**Directions**
In the records below, begin at the line containing "destruct l as [|q l]." and end at the line containing "(** The code's"; quote every line in that span exactly, including both boundary lines, and no others.

**Listed entries**

(* ===== verification/Header.v ===== *)
(** * Header: the breadcrumbs of [src/components/app-header.tsx]

    [AppHeader] splits the current pathname on [/], drops the empty
    segments, and maps each segment, with its index, to a breadcrumb: its
    title (first character upper-cased), the href of the path up to it,
    and whether it is the last one.  The list renders one element per
    breadcrumb, keyed by its href, with a chevron before every breadcrumb
    but the first, a link for every breadcrumb but the last, and plain
    text for the last.  [breadcrumbs] follows the code's indexed map and
    [slice]/[join]; [crumbs_from] computes the same list by carrying the
    href of the previous breadcrumb, and the theorems show that the two
    agree and what the rendered list guarantees. *)

From S2P Require Import Prelude Url Login.

Module AppHeader.

Record Crumb := mkCrumb {
  title : string;
  href : string;
  isLast : bool
}.

(** [path.charAt(0).toUpperCase() + path.slice(1)]. *)
Definition capitalize (path : string) : string :=
  match path with
  | EmptyString => EmptyString
  | String c rest => String (ascii_to_upper c) rest
  end.

(** [pathname.split('/').filter(Boolean)]. *)
Definition path_segments (pathname : string) : list string :=
  filter (fun p => p <> EmptyString) (str_split "/" pathname).

(** [paths.map((path, index) => ...)]. *)
Definition breadcrumbs (pathname : string) : list Crumb :=
  let paths := path_segments pathname in
  imap (fun index path =>
          mkCrumb (capitalize path)
                  (String "/" (str_join "/" (take (S index) paths)))
                  (Nat.eqb index (length paths - 1)))
       paths.

(** What [breadcrumbs.map] renders for one breadcrumb. *)
Record RenderedCrumb := mkRendered {
  r_key : string;
  r_chevron : bool;
  r_link : option string;
  r_label : string
}.

Definition render_crumb (index : nat) (b : Crumb) : RenderedCrumb :=
  mkRendered (href b) (0 <? index) (if isLast b then None else Some (href b)) (title b).

Definition render_breadcrumbs (pathname : string) : list RenderedCrumb :=
  imap render_crumb (breadcrumbs pathname).

(** The same breadcrumbs, each href extending the previous one. *)
Fixpoint crumbs_from (prefix : string) (paths : list string) : list Crumb :=
  match paths with
  | [] => []
  | p :: rest =>
      let h := prefix +:+ String "/" p in
      mkCrumb (capitalize p) h (match rest with [] => true | _ => false end)
        :: crumbs_from h rest
  end.

(** The href of a crumb as the concatenation of ["/" + segment]. *)
Definition slash_join (l : list string) : string :=
  foldr (fun p acc => String "/" p +:+ acc) EmptyString l.

(** The element of one breadcrumb, as [breadcrumbs.map] renders it. *)
Definition crumb_node (r : RenderedCrumb) : VNode LoginPage.Handler :=
  VElem "div" [("key", r_key r); ("className", "flex items-center")] []
    ((if r_chevron r
      then [VElem "ChevronRight" [("className", "h-4 w-4 text-muted-foreground mx-1")] [] []]
      else [])
     ++ [VElem "span"
           [("className", "flex items-center " +:+
               match r_link r with
               | None => "text-foreground font-medium"
               | Some _ => "text-muted-foreground hover:text-foreground"
               end)] []
           [match r_link r with
            | Some h => VElem "a" [("href", h); ("className", "hover:underline")] [] [VText (r_label r)]
            | None => VText (r_label r)
            end]]).

(** What [AppHeader] renders on [pathname]: the sidebar trigger (its
    toggle is the sidebar library's own), the breadcrumbs and the logout
    button. *)
Definition view (pathname : string) : VNode LoginPage.Handler :=
  VElem "Fragment" [] []
    [VElem "header" [("className", "sticky top-0 z-10 flex h-16 shrink-0 items-center gap-2 bg-background/80 backdrop-blur-sm border-b transition-[width,height] ease-linear group-has-[[data-collapsible=icon]]/sidebar-wrapper:h-12")] []
       [VElem "div" [("className", "flex items-center justify-between gap-2 px-4 w-full")] []
          [VElem "div" [("className", "flex items-center gap-2")] []
             [VElem "SidebarTrigger" [("className", "-ml-1")] [] [];
              VElem "Separator" [("orientation", "vertical"); ("className", "mr-2 h-4")] [] [];
              VElem "Breadcrumb" [] []
                [VElem "BreadcrumbList" [("className", "flex items-center space-x-1")] []
                   (map crumb_node (render_breadcrumbs pathname))]];
           LogoutButton.view]];
     VElem "div" [("className", "h-6")] [] []].

End AppHeader.

(** ** Facts *)

Section HeaderFacts.
Import AppHeader.

Lemma slash_join_spec l :
  l <> [] -> String "/" (str_join "/" l) = slash_join l.
Proof.
  unfold str_join. induction l as [|p l IH]; [done|]. intros _.
  destruct l as [|q l].
  - simpl. rewrite str_app_nil_r. done.
  - change (slash_join (p :: q :: l)) with (String "/" p +:+ slash_join (q :: l)).
    rewrite <- IH by done. reflexivity.
Qed.

Lemma crumbs_from_spec prefix paths :
  crumbs_from prefix paths =
  imap (fun i p => mkCrumb (capitalize p) (prefix +:+ slash_join (take (S i) paths))
                           (Nat.eqb i (length paths - 1))) paths.
Proof.
  revert prefix. induction paths as [|p rest IH]; intros prefix; [done|].
  simpl crumbs_from. rewrite imap_cons. f_equal.
  - simpl. rewrite str_app_nil_r. destruct rest; done.
  - rewrite IH. apply imap_ext. intros i x Hx.
    pose proof (lookup_lt_Some _ _ _ Hx).
    unfold compose. cbn [take slash_join foldr length].
    rewrite <- str_app_assoc. f_equal.
    destruct (Nat.eqb_spec i (length rest - 1)),
             (Nat.eqb_spec (S i) (S (length rest) - 1)); done || lia.
Qed.

(** The code's indexed [map] with [slice(0, index + 1).join('/')]
    builds the same breadcrumbs as extending the previous href by one
    segment. *)
Lemma breadcrumbs_crumbs_from pathname :
  breadcrumbs pathname = crumbs_from EmptyString (path_segments pathname).
Proof.
  unfold breadcrumbs. rewrite crumbs_from_spec. apply imap_ext.
  intros i x Hx. simpl. rewrite slash_join_spec; [done|].
  destruct (path_segments pathname); done.
Qed.

Lemma crumbs_from_hrefs prefix paths :
  Forall (fun h => String.length prefix < String.length h) (map href (crumbs_from prefix paths)) /\
  NoDup (map href (crumbs_from prefix paths)).
Proof.
  revert prefix. induction paths as [|p rest IH]; intros prefix; simpl.
  - split; constructor.
  - destruct (IH (prefix +:+ String "/" p)) as [Hlt Hnd].
    rewrite str_length_app in Hlt. simpl in Hlt.
    split.
    + constructor; [rewrite str_length_app; simpl; lia|].
      eapply Forall_impl; [exact Hlt|]. simpl. lia.
    + constructor; [|done]. intros Hin.
      eapply Forall_forall in Hlt; [|exact Hin]. rewrite str_length_app in Hlt. simpl in Hlt. lia.
Qed.

Lemma map_imap {A B C} (f : nat -> A -> B) (g : B -> C) (h : A -> C) l :
  (forall i x, g (f i x) = h x) -> map g (imap f l) = map h l.
Proof.
  revert f. induction l as [|x l IH]; intros f Hf; [done|].
  simpl. rewrite Hf. f_equal. apply IH. intros. apply Hf.
Qed.

Lemma crumbs_from_last prefix paths :
  paths <> [] ->
  last (crumbs_from prefix paths) =
  Some (mkCrumb (capitalize (default EmptyString (last paths)))
                (prefix +:+ slash_join paths) true).
Proof.
  revert prefix. induction paths as [|p rest IH]; intros prefix Hne; [done|].
  destruct rest as [|q rest].
  - simpl. rewrite str_app_nil_r. done.
  - change (crumbs_from prefix (p :: q :: rest))
      with (mkCrumb (capitalize p) (prefix +:+ String "/" p) false
              :: crumbs_from (prefix +:+ String "/" p) (q :: rest)).
    rewrite last_cons, IH by done. simpl. rewrite <- str_app_assoc. done.
Qed.

Lemma path_segments_join segs :
  segs <> [] ->
  Forall (fun s => s <> EmptyString /\ str_excludes "/" s = true) segs ->
  path_segments (String "/" (str_join "/" segs)) = segs.
Proof.
  intros Hne Hall. unfold path_segments.
  change (String "/" (str_join "/" segs)) with (EmptyString +:+ String "/" (str_join "/" segs)).
  rewrite str_split_app by done. rewrite str_split_join; [|done|].
  - rewrite filter_cons_False by (intros []; done). apply filter_Forall_id.
    eapply Forall_impl; [exact Hall|]. intros ? []; done.
  - eapply Forall_impl; [exact Hall|]. intros ? []; done.
Qed.

(** C21. The React keys of the breadcrumb list, the hrefs, are pairwise
    distinct for every pathname: each href is longer than the one
    before it. *)
Theorem breadcrumb_keys_unique pathname :
  NoDup (map r_key (render_breadcrumbs pathname)).
Proof.
  unfold render_breadcrumbs. rewrite (map_imap _ _ href) by done.
  rewrite breadcrumbs_crumbs_from. apply crumbs_from_hrefs.
Qed.

(** C22. Every breadcrumb but the first is preceded by a chevron, and
    every breadcrumb but the last is a link to its own href; the last
    one is plain text. *)
Theorem breadcrumb_render_shape pathname i r :
  render_breadcrumbs pathname !! i = Some r ->
  r_chevron r = bool_decide (0 < i) /\
  r_link r = (if bool_decide (S i = length (render_breadcrumbs pathname))
              then None else Some (r_key r)).
Proof.
  unfold render_breadcrumbs. rewrite length_imap.
  intros (b & Hb & ->)%list_lookup_imap_Some.
  pose proof (lookup_lt_Some _ _ _ Hb) as Hlt.
  unfold breadcrumbs in Hb, Hlt. rewrite length_imap in Hlt.
  apply list_lookup_imap_Some in Hb as (y & Hy & ->).
  unfold breadcrumbs. rewrite length_imap. simpl. split.
  - destruct (Nat.ltb_spec 0 i); case_bool_decide; done || lia.
  - destruct (Nat.eqb_spec i (length (path_segments pathname) - 1));
      case_bool_decide; done || lia.
Qed.

(** C23. On a canonical pathname (a leading slash, then non-empty
    segments without a slash), the last breadcrumb is the current page:
    its href is the pathname itself and it is marked last. *)
Theorem last_breadcrumb_is_current_page segs :
  segs <> [] ->
  Forall (fun s => s <> EmptyString /\ str_excludes "/" s = true) segs ->
  last (breadcrumbs (String "/" (str_join "/" segs))) =
  Some (mkCrumb (capitalize (default EmptyString (last segs)))
                (String "/" (str_join "/" segs)) true).
Proof.
  intros Hne Hall.
  rewrite breadcrumbs_crumbs_from, path_segments_join, crumbs_from_last by done.
  rewrite slash_join_spec by done. done.
Qed.

(** *** The rendered header *)

Lemma crumb_node_handlers ev r : vhandlers ev (crumb_node r) = [].
Proof. destruct r as [k c [h|] l]; destruct c; done. Qed.

Lemma crumb_node_links r :
  vlinks (crumb_node r) = match r_link r with Some h => [h] | None => [] end.
Proof. destruct r as [k c [h|] l]; destruct c; done. Qed.

Lemma crumbs_handlers ev l : flat_map (vhandlers ev) (map crumb_node l) = [].
Proof. apply vhandlers_map_nil, crumb_node_handlers. Qed.

Lemma crumbs_links l :
  flat_map vlinks (map crumb_node l) = omap r_link l.
Proof.
  induction l as [|r l IH]; [done|]. cbn [map flat_map]. rewrite crumb_node_links, IH.
  simpl. destruct (r_link r); done.
Qed.

(** Every breadcrumb but the last links to its href. *)
Lemma crumbs_from_links prefix paths :
  omap (fun b => if isLast b then None else Some (href b)) (crumbs_from prefix paths)
  = removelast (map href (crumbs_from prefix paths)).
Proof.
  revert prefix. induction paths as [|p rest IH]; intros prefix; [done|].
  destruct rest as [|q rest]; [done|].
  change (crumbs_from prefix (p :: q :: rest))
    with (mkCrumb (capitalize p) (prefix +:+ String "/" p) false
            :: crumbs_from (prefix +:+ String "/" p) (q :: rest)).
  cbn [omap list_omap map isLast href].
  rewrite IH. done.
Qed.

Lemma omap_imap {A B C} (f : nat -> A -> B) (g : B -> option C) (h : A -> option C) l :
  (forall i x, g (f i x) = h x) -> omap g (imap f l) = omap h l.
Proof.
  revert f. induction l as [|x l IH]; intros f Hf; [done|].
  rewrite imap_cons, !omap_cons_eq, Hf, (IH (f ∘ S)) by (intros; apply Hf). done.
Qed.

Lemma render_breadcrumbs_links pathname :
  omap r_link (render_breadcrumbs pathname) = removelast (map href (breadcrumbs pathname)).
Proof.
  unfold render_breadcrumbs.
  rewrite (omap_imap _ _ (fun b => if isLast b then None else Some (href b))) by done.
  rewrite breadcrumbs_crumbs_from. apply crumbs_from_links.
Qed.

(** The header's handlers for any event: only the logout button's click. *)
Lemma view_handlers ev pathname :
  vhandlers ev (view pathname) =
    if String.eqb ev "onClick" then [("Logout", LogoutButton.handleLogout)] else [].
Proof. unfold view. simpl. rewrite crumbs_handlers. destruct (String.eqb ev "onClick"); done. Qed.

Lemma view_links pathname :
  vlinks (view pathname) = removelast (map href (breadcrumbs pathname)).
Proof. unfold view. simpl. rewrite crumbs_links, render_breadcrumbs_links, !app_nil_r. done. Qed.

(** C28. On every page, the only handler the header renders is the
    logout button's, and its links are the breadcrumbs of every path
    segment but the current one, in order. *)
Theorem header_actions pathname :
  vhandlers "onClick" (view pathname) = [("Logout", LogoutButton.handleLogout)] /\
  vlinks (view pathname) = removelast (map href (breadcrumbs pathname)).
Proof. split; [apply (view_handlers "onClick") | apply view_links]. Qed.

End HeaderFacts.

(** ** Witnesses *)

Import AppHeader.

Lemma breadcrumb_render_shape_witness :
  render_breadcrumbs "/dashboard/reports" !! 1 =
    Some (mkRendered "/dashboard/reports" true None "Reports") /\
  r_chevron (mkRendered "/dashboard/reports" true None "Reports") = bool_decide (0 < 1) /\
  r_link (mkRendered "/dashboard/reports" true None "Reports") =
    (if bool_decide (S 1 = length (render_breadcrumbs "/dashboard/reports"))
     then None else Some (r_key (mkRendered "/dashboard/reports" true None "Reports"))).
Proof.
  assert (H : render_breadcrumbs "/dashboard/reports" !! 1 =
                Some (mkRendered "/dashboard/reports" true None "Reports"))
    by (vm_compute; reflexivity).
  split; [exact H|]. exact (breadcrumb_render_shape _ _ _ H).
Defined.

Lemma last_breadcrumb_is_current_page_witness :
  last (breadcrumbs "/dashboard/reports") =
  Some (mkCrumb "Reports" "/dashboard/reports" true).
Proof.
  exact (last_breadcrumb_is_current_page ["dashboard"; "reports"]
           ltac:(done) ltac:(repeat constructor; done || vm_compute; reflexivity)).
Defined.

**Exercise answer**
  destruct l as [|q l].
  - simpl. rewrite str_app_nil_r. done.
  - change (slash_join (p :: q :: l)) with (String "/" p +:+ slash_join (q :: l)).
    rewrite <- IH by done. reflexivity.
Qed.

Lemma crumbs_from_spec prefix paths :
  crumbs_from prefix paths =
  imap (fun i p => mkCrumb (capitalize p) (prefix +:+ slash_join (take (S i) paths))
                           (Nat.eqb i (length paths - 1))) paths.
Proof.
  revert prefix. induction paths as [|p rest IH]; intros prefix; [done|].
  simpl crumbs_from. rewrite imap_cons. f_equal.
  - simpl. rewrite str_app_nil_r. destruct rest; done.
  - rewrite IH. apply imap_ext. intros i x Hx.
    pose proof (lookup_lt_Some _ _ _ Hx).
    unfold compose. cbn [take slash_join foldr length].
    rewrite <- str_app_assoc. f_equal.
    destruct (Nat.eqb_spec i (length rest - 1)),
             (Nat.eqb_spec (S i) (S (length rest) - 1)); done || lia.
Qed.

(** The code's indexed [map] with [slice(0, index + 1).join('/')]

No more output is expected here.